(** What happens during the run of a job for a fire. *)
Definition World : Type := string -> Z -> JobEnv.

Definition await_run (job : CronJob) (env : JobEnv) : M RunResult :=
  (if stop_called env then stop else cret tt) ;?
  match runJobOnce has_group job env with
  | Some result => cret result
  | None => cthrow Hangs
  end.

Definition status_text (s : Status) : string := match s with ok => "ok" | error => "error" end.

Definition last_run_entry (job : CronJob) (firedAt fireEpoch : Z) (r : RunResult)
    : list (string * value) :=
  [("jobId", VString (id job)); ("firedAt", VNumber (num_of_Z firedAt));
   ("fireEpoch", VNumber (num_of_Z fireEpoch)); ("status", VString (status_text (status r)));
   ("sessionFile", match sessionFile r with Some f => VString f | None => VNull end)] ++
  match run_error r with
  | Some e => if is_empty e then [] else [("error", VString e)]
  | None => []
  end ++
  [("durationMs", VNumber (num_of_Z (durationMs r)))].

Definition fireOne (world : World) (job : CronJob) (fireEpoch : Z) : M unit :=
  announce (mkRun (id job) fireEpoch false) ;?
  result <-? await_run job (world (id job) fireEpoch);
  set_disk (writeRun (id job) fireEpoch (text result)) ;?
  set_disk (writeLastRun (id job)
    (last_run_entry job (finishedAt (world (id job) fireEpoch)) fireEpoch result)).

Definition runAtBootOnce (world : World) (job : CronJob) (atMs : Z) : M unit :=
  announce (mkRun (id job) atMs true) ;?
  result <-? await_run job (world (id job) atMs);
  set_disk (writeRun (id job) atMs (text result)).

Definition mark_booted (jobId : string) : M unit := fun s =>
  (Ok tt, mkScheduler (stopped s) (timer s) ({[jobId]} ∪ bootRan s) (disk s) (started s)).

Fixpoint boot_loop (world : World) (nowMs : Z) (jobs : list CronJob) : M unit :=
  match jobs with
  | [] => cret tt
  | job :: jobs =>
      ran <-? gets (fun s => bool_decide (id job ∈ bootRan s));
      (if negb (runAtBoot job) || ran then cret tt
       else mark_booted (id job) ;? runAtBootOnce world job nowMs) ;?
      boot_loop world nowMs jobs
  end.

Fixpoint fire_loop (world : World) (job : CronJob) (due : list Z) : M unit :=
  match due with
  | [] => cret tt
  | fireEpoch :: due => fireOne world job fireEpoch ;? fire_loop world job due
  end.

(** The anchor written for a job seen for the first time. *)
Definition anchor_entry (job : CronJob) (nowMs : Z) : list (string * value) :=
  [("jobId", VString (id job)); ("fireEpoch", VNumber (num_of_Z nowMs));
   ("anchoredAt", VNumber (num_of_Z nowMs))].

Definition finite_epoch (n : number) : result string Z :=
  if num_is_finite n then Ok (num_floor n) else Throw "Invalid time value".

Definition run_due (world : World) (nowMs : Z) (job : CronJob) : M unit :=
  lastRun <-? gets (fun s => readLastRun (disk s) (id job));
  match lastRun with
  | None => set_disk (writeLastRun (id job) (anchor_entry job nowMs))
  | Some n =>
      last <-? lift (finite_epoch n);
      due <-? lift (computeDueFires job (Some last) nowMs);
      fire_loop world job due
  end.

(** [earliestNext] is [None] for the initial infinity. *)
Fixpoint job_loop (world : World) (nowMs : Z) (earliestNext : option Z) (jobs : list CronJob)
    : M (option Z) :=
  match jobs with
  | [] => cret earliestNext
  | job :: jobs =>
      run_due world nowMs job ;?
      next <-? lift (next_run job nowMs);
      job_loop world nowMs
        (Some match earliestNext with Some e => if next <? e then next else e | None => next end) jobs
  end.

Definition tick (world : World) (dir : option Directory) (nowMs : Z) : M unit :=
  stop_flag <-? gets stopped;
  if (stop_flag : bool) then cret tt
  else
    match loadSchedules dir with
    | Throw _ => scheduleNext 0
    | Ok [] => scheduleNext MAX_WAKE_MS
    | Ok jobs =>
        boot_loop world nowMs jobs ;?
        earliest <-? job_loop world nowMs None jobs;
        scheduleNext (Z.max 0 (match earliest with
                               | Some e => Z.min MAX_WAKE_MS (e - nowMs)
                               | None => MAX_WAKE_MS
                               end))
    end.

(** The timer callback: a tick that throws is retried later. *)
Definition wake (world : World) (dir : option Directory) (nowMs : Z) : M unit := fun s =>
  let s := mkScheduler (stopped s) None (bootRan s) (disk s) (started s) in
  match tick world dir nowMs s with
  | (Throw (Error _), s') => scheduleNext MAX_WAKE_MS s'
  | r => r
  end.

Inductive Op : Type :=
| Start
| Wake (world : World) (dir : option Directory) (nowMs : Z)
| Stop.

(** A scheduler whose tick never ends takes no further step but [stop()]. *)
Record Machine := mkMachine { sched : Scheduler; hung : bool }.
+===+
▶ Problem to solve: Up to and including the last line of the material, reproduce every line exactly, beginning with the one that contains "(e - nowMs)" and adding nothing else.

▶ Solution for this problem:
                               | Some e => Z.min MAX_WAKE_MS (e - nowMs)
                               | None => MAX_WAKE_MS
                               end))
    end.

(** The timer callback: a tick that throws is retried later. *)
Definition wake (world : World) (dir : option Directory) (nowMs : Z) : M unit := fun s =>
  let s := mkScheduler (stopped s) None (bootRan s) (disk s) (started s) in
  match tick world dir nowMs s with
  | (Throw (Error _), s') => scheduleNext MAX_WAKE_MS s'
  | r => r
  end.

Inductive Op : Type :=
| Start
| Wake (world : World) (dir : option Directory) (nowMs : Z)
| Stop.

(** A scheduler whose tick never ends takes no further step but [stop()]. *)
Record Machine := mkMachine { sched : Scheduler; hung : bool }.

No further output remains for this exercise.